Filter this data down to the lines that hold "intros", and copy them.

::::

(** A transaction up to its commit. *)
Lemma transaction_commits Q :
  (∀ c1 l1 g1 ws, ready dev c1 l1 g1 ws → ws ≠ [] → disk c1 = disk c → wtrace c1 = wtrace c →
    (∀ x, content c1 dev x = updated (disk c) us x) → lh_n g1 ≤ MAXOPBLOCKS →
    lg_start g1 = lg_start g → lg_size g1 = lg_size g → lg_outstanding g1 = 0 →
    wp commit (LState c1 g1) (λ _ s', Q tt (set_log (set_committing 0) s'))) →
  wp (transaction dev us) (LState c g) Q.
Proof.
  intros HQ. pose proof Hidle as [[Hdev Ed] Q0 (En & Eo & Ec) Hs He]. pose proof Hadm as (Hne & Hlen & Hblk).
  unfold transaction, begin_op. apply wp_bind, wp_bind, wp_gets. simpl lg. rewrite Ec, Eo, En.
  change (nonzero 0) with false. change (LOGSIZE <? 0 + (0 + 1) * MAXOPBLOCKS) with false. cbv iota.
  apply wp_modify. change (set_log _ (LState c g)) with (LState c (set_outstanding (0 + 1) g)).
  apply wp_bind. unfold MAXOPBLOCKS in Hlen, Hs.
  eapply wp_mono; [apply (updates_wp dev Hdev us c l _ [] open_inside); simpl; lia|].
  intros _ s1 (c1 & l1 & g1 & -> & I1 & G1 & V1 & D1 & T1).
  pose proof (commit_ready c1 l1 g1 _ _ I1 G1 eq_refl D1 eq_refl) as R.
  pose proof G1 as (E1 & E2 & E3 & E4 & E5). simpl in E1, E2, E3, E4, E5.
  unfold end_op. apply wp_bind, wp_modify, wp_bind, wp_gets. simpl. rewrite E4, E5, Ec.
  change (nonzero 0) with false. change (1 - 1 =? 0) with true. cbv iota.
  apply wp_bind, wp_modify, wp_bind. unfold set_log at 2 3. simpl cache. simpl lg.
  rewrite E4. change (1 - 1) with 0.
  eapply wp_mono; [apply (HQ c1 l1 _ _ R); try done|].
  - destruct us as [|u us']; [done|]. intros E.
    assert (Hin : u.1 ∈ foldl absorb [] (u :: us').*1) by (apply foldl_absorb_in; right; by left).
    rewrite E in Hin. by apply elem_of_nil in Hin.
  - intros x. rewrite V1. apply updated_ext, idle_content.
  - simpl. rewrite (proj1 (in_logged _ _ _ _ _ I1)). pose proof (foldl_absorb_length [] us.*1) as Hl.
    rewrite length_fmap in Hl. simpl in Hl. unfold MAXOPBLOCKS. lia.
  - intros [] s' H. by apply wp_modify.
Qed.
End Transaction.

::::

> **Answer to this task**
  intros HQ. pose proof Hidle as [[Hdev Ed] Q0 (En & Eo & Ec) Hs He]. pose proof Hadm as (Hne & Hlen & Hblk).
  intros _ s1 (c1 & l1 & g1 & -> & I1 & G1 & V1 & D1 & T1).
  - destruct us as [|u us']; [done|]. intros E.
  - intros x. rewrite V1. apply updated_ext, idle_content.
  - intros [] s' H. by apply wp_modify.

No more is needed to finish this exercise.